Harp Akademilerinde yüzlerce Kurmay Subayın karşısına çıktı ve çok üzgün bir suratla şunları söyledi;
“Kandırıldım arkadaşlar! Başta eski Genelkurmay Başkanımız olmak üzere beraber mesai sarf ettiğim için yakından tanıdığım pek çok komutanın tutuklanmasına şahsen gönlüm hiçbir zaman razı olmadı!”
Her biri konusunun uzmanı olan, zeki, en az bir yabancı dil bilen ve dünyanın her yerinde görev yapabilecek yeteneğe sahip Kurmay Subaylar birbirlerinin yüzlerine şaşkınlıkla baktılar ve düşünmeye başladılar;
- Ergenekon-Balyoz gibi davalar için “Ben bu davaların Savcısıyım” diyen kimdi?
- Bu davalarla “Askeri Vesayet” devri bitmiştir, diyen kimdi?
- Bu davaların organizatörü Zekeriya Öz’ü kahraman ilan edip, ona devletin zırhlı arabasını veren kimdi?
- Bu davalar için sahte deliller üreten Cemaat ile 12 yıl kol kola olan kimdi?
- Bu Cemaatin, devletin en hassas birimlerine yerleşmesine izin veren kimdi?
- Bu davaların Emniyet ve Yargıdaki görevlileri ile davanın her anında görüşen ve talimat veren kimdi?
- Bu davanın her safhasında yandaş basını yönlendiren ve mahkemeleri destekleyen konuşmalar yapan kimdi?
- Terörle can pahasına mücadele eden bu kahramanları, vatan haini ilan eden kimdi?
- Sahte suikast ile Kozmik Odaya girilip, Türk Devletinin sırlarının dağıtılmasına kim göz yumdu?
Sonunda Türk Ordusunun Genelkurmay Başkanı, “Terör örgütü kurmak ve yönetmek” suçundan zindana atıldı. Tertemiz insanlar, intihar ettiler, hastalanıp öldüler, gelecekleri mahvoldu.
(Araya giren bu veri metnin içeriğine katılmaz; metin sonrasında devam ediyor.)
Lemma names_container w x t D P S : shaped t D P S w → 0 ≤ t < 10 ^ 20 → x ∈ names_of w (container loc) →
  is_Some (ents w !! (container loc, x)) ∧ plainb x = true.
Proof.
  intros H Ht Hx. assert (is_Some (ents w !! (container loc, x))) as Hs.
  { unfold names_of in Hx. rewrite merge_sort_Permutation, elem_of_elements, elem_of_union in Hx. destruct Hx as [Hx|Hx].
    - apply elem_of_map in Hx as ([d n] & -> & [E Hd]%elem_of_filter). cbn in E. subst d. by apply elem_of_dom in Hd.
    - apply elem_of_map in Hx as (p & -> & [E Hd]%elem_of_filter). destruct H as [_ Hp]. rewrite Hp in Hd.
      by destruct (rd_flat _ _ _ _ _ _ Hr p Hd). }
  split; [done|]. rewrite (lookup_shaped _ _ _ _ _ _ H) in Hs. case_decide as E1; [injection E1 as ->; by apply docName_spec|].
  case_decide as E2; [injection E2 as ->; by apply kept_plain|]. case_decide as E3.
  - injection E3 as E3 _. by destruct (container_not_stage m site Hwp).
  - by apply (rd_plain _ _ _ _ _ _ Hr).
Qed.

Lemma quiet_find n t D P S s : t = clock e n → shaped t D P S (world s) → no_links (world s) →
  reads (findPreviousRelease e2 cwd cfg site) s (λ r, ∃ p, r = Ok p ∧ (P = Some (DirTree old) → p = kept t)).
Proof.
  intros -> H Hl. pose proof (fc_range _ _ _ _ Hc n) as Ht. pose proof (container_clean m site Hwp) as Hcc. fold loc in Hcc.
  unfold findPreviousRelease. rewrite bool_decide_false by apply site_safe.
  unfold rbind at 1. eapply reads_bind; [by apply (quiet_siteLocationFor e2 cwd cfg m)|].
  intros r c (l & -> & Eh & _ & Ep & _). rewrite Eh, Ep. fold loc.
  eapply reads_rok; [by apply quiet_ReadDir|]. intros c1. cbn [world at_call].
  rewrite decide_True by (destruct H as [_ ->]; apply (rd_home _ _ _ _ _ _ Hr)). cbn [default].
  eapply reads_mono; [|apply (quiet_pick _ "" (at_call (at_call s c) c1)); [done| |by left]; intros x Hx; by eapply names_container].
  intros r (p & -> & H1 & _ & H3). cbn [world at_call] in *. exists p. split; [done|]. intros ->.
  pose proof (shaped_kept _ _ _ _ _ H) as Hk.
  assert (preserved (world s) (kept_name m site (clock e n))) as Hpk.
  { split; [|by apply kept_prefix]. change (Join [container loc; kept_name m site (clock e n)]) with (kept (clock e n)). rewrite (flat_info _ _ (Some (DirTree old))); [done|apply H|left; by apply kept_dir|by rewrite key_kept]. }
  destruct (H3 (kept_name m site (clock e n))) as [Hne Hle]; [by eapply elem_of_names_of|done|].
  destruct H1 as [->|(q & Hin & Hqp & [Hq3 Hq4] & ->)]; [done|]. rewrite Base_Join in Hle by done.
  assert (q = kept_name m site (clock e n)) as ->; [|done]. apply (anti_symm String.le); [|done].
  destruct (names_container _ _ _ _ _ _ H Ht Hin) as [Hs _]. rewrite (lookup_shaped _ _ _ _ _ _ H) in Hs.
  case_decide as E1.
  { exfalso. injection E1 as ->. apply (has_prefix_trans _ _ previous_) in Hq4; [|by apply prefix_spec].
    destruct (docName_spec m site Hwp) as [_ Hh]. fold loc in Hh. apply has_prefix_iff in Hq4 as [r Er]. rewrite Er in Hh. by apply Hh. }
  case_decide as E2; [by injection E2 as ->|]. case_decide as E3; [injection E3 as E3 _; by destruct (container_not_stage m site Hwp)|].
  by destruct (fc_newest _ _ _ _ Hc n q Hs Hq4).
Qed.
Eşleri-çocukları da perişan oldular. İnsanların hayatları çalındı.
Tüm bu alçaklıklar yaşanırken dönemin Başbakanından tek söz çıkmadı…
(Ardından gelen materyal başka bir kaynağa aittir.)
(* ===== verification/SiteTxProps.v ===== *)
(** * SiteTxProps: a killed restore is undone

    Theorems about [SiteTx]: a transaction that began, and whose work and recoveries
    are killed anywhere and any number of times, ends with the old tree at its place;
    and the sequences of kills and failures for which this does not hold. *)
From S2P Require Import Prelude Effects GoPath GoText Regex Names SiteLayout Sites SitesProps SiteTx.

Module SiteTxProps.
Import GoPath GoText Regex Names SiteLayout SitesProps SiteTx.
#[local] Open Scope host_scope.

(** ** Rules *)

Lemma holds_tbind {A B} (m : tx A) (f : A → tx B) t s Q :
  holds (m t) s (λ o s', match o with
    | Some (t', Ok a) => holds (f a t') s' Q
    | Some (t', Err err) => Q (Some (t', Err err)) s'
    | None => Q None s' end) → holds (tbind m f t) s Q.
Proof. intros H. unfold tbind. apply holds_bind. eapply holds_mono; [|exact H]. by intros [[t' [a|err]]|] s' H'. Qed.
Lemma holds_twrap {A} what (m : tx A) t s Q :
  holds (m t) s (λ o s', match o with Some (t', Err err) => Q (Some (t', Err (EWrap what err))) s' | _ => Q o s' end) → holds (twrap what m t) s Q.
Proof. intros H. unfold twrap. apply holds_bind. eapply holds_mono; [|exact H]. by intros [[t' [a|err]]|] s' H'. Qed.
Lemma holds_lift {A} (m : M (res A)) t s Q :
  holds m s (λ o s', match o with Some r => Q (Some (t, r)) s' | None => Q None s' end) → holds (lift m t) s Q.
Proof. intros H. unfold lift. apply holds_bind. eapply holds_mono; [|exact H]. by intros [r|] s' H'. Qed.

(** The effects left after [s], when [s] is never killed. *)
Definition later (s : St World) (l : option nat) : Prop := left s = None → l = None.
(** A killed run, only when it can be. *)
Definition killable (s : St World) : Prop := left s ≠ None.

Section quiet.
Context (e : Env) (Hq : quiet e) (cwd : string) (format : string → Z → string).

Lemma quiet_effect f s (Q : option unit → St World → Prop) :
  (killable s → Q None s) → (∀ l, later s l → Q (Some tt) (mkSt (f (world s)) (calls s) l)) → holds (effect f) s Q.
Proof. unfold holds, effect, later, killable. destruct (left s) as [[|n]|]; intros H1 H2; [by apply H1|by apply H2|by apply H2]. Qed.
Lemma quiet_tx_Lstat p s : reads (Lstat e p) s (eq (Ok (trees (world s) !! p))).
Proof.
  unfold Lstat. eapply reads_rok; [by apply quiet_attempt|]. intros c. eapply reads_bind; [apply reads_look|]. intros ? c' <-. by apply reads_ret.
Qed.
Lemma quiet_tx_Rename a b s Q : can_move a b (world s) = true →
  (killable s → ∀ c, Q None (at_call s c)) → (∀ c l, later s l → Q (Some (Ok tt)) (mkSt (move a b (world s)) c l)) → holds (Rename e a b) s Q.
Proof.
  intros Hm Hk HQ. unfold Rename. eapply holds_rok; [by apply quiet_attempt|]. intros c. eapply holds_read; [apply reads_look|]. intros ? c' <-.
  cbn [world at_call]. rewrite Hm. apply holds_bind, quiet_effect; [intros K; by apply Hk|]. intros l Hl. apply holds_ret. by apply HQ.
Qed.
Lemma quiet_tx_persist dir t s Q : ValidateSiteTransactionState (State t) = None → dir ∈ dirs (world s) →
  (killable s → ∀ c, Q None (at_call s c)) →
  (∀ z c l, later s l → Q (Some (t <| UpdatedAt := z |>, Ok tt)) (mkSt (put_record dir (t <| UpdatedAt := z |>) (world s)) c l)) →
  holds (persist e dir t) s Q.
Proof.
  intros Hv Hd Hk HQ. unfold persist. rewrite Hv. eapply holds_read; [apply reads_now|]. intros z c _.
  apply holds_bind. unfold rbind. apply holds_bind. destruct (quiet_attempt e Hq (at_call s c)) as (r & c1 & E & <-). unfold holds at 1. rewrite E. cbn [fst snd].
  eapply holds_read; [apply reads_look|]. intros ? c2 <-. cbn [world at_call]. rewrite bool_decide_true by done. cbn [negb].
  apply holds_bind, quiet_effect; [intros K; by apply (Hk K)|]. intros l Hl. cbn [world at_call calls].
  destruct (quiet_attempt e Hq (mkSt (put_record dir (t <| UpdatedAt := z |>) (world s)) c2 l)) as (r & c3 & E3 & <-). unfold holds at 1. rewrite E3. cbn [fst snd].
  apply holds_ret. by apply HQ.
Qed.
Lemma quiet_setState dir next t s Q : ValidateSiteTransactionTransition (State t) next = None → dir ∈ dirs (world s) →
  (killable s → ∀ c, Q None (at_call s c)) →
  (∀ z c l, later s l → Q (Some (t <| State := next |> <| UpdatedAt := z |>, Ok tt)) (mkSt (put_record dir (t <| State := next |> <| UpdatedAt := z |>) (world s)) c l)) →
  holds (setState e dir next t) s Q.
Proof.
  intros Hv Hd Hk HQ. unfold setState. rewrite Hv. apply holds_bind, quiet_tx_persist; [|done|done|].
  - unfold ValidateSiteTransactionTransition in Hv. cbn. destruct (ValidateSiteTransactionState (State t)); [done|]. by destruct (ValidateSiteTransactionState next).
  - intros z c l Hl. apply holds_ret. by apply HQ.
Qed.
End quiet.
Kurmay Subaylar bir de 17/25 Aralık Hırsızlık-Yolsuzluk-Rüşvet operasyonu sonrasında neler yapılmış, neler söylenmişti ona da beraberce baktılar;
- Türk Ordusuna kumpas kuranlarla 12 yıl kol kola-koyun koyuna olduğu Cemaati, ucu kendine dokununca kim darbeci-katil ilan etmişti?
- Mahkeme kararıyla elde edilen ve doğrulukları Adli Tıp Kurumunca da belirlenen ses kayıtları-görüntüler için kim montaj-şantaj demişti?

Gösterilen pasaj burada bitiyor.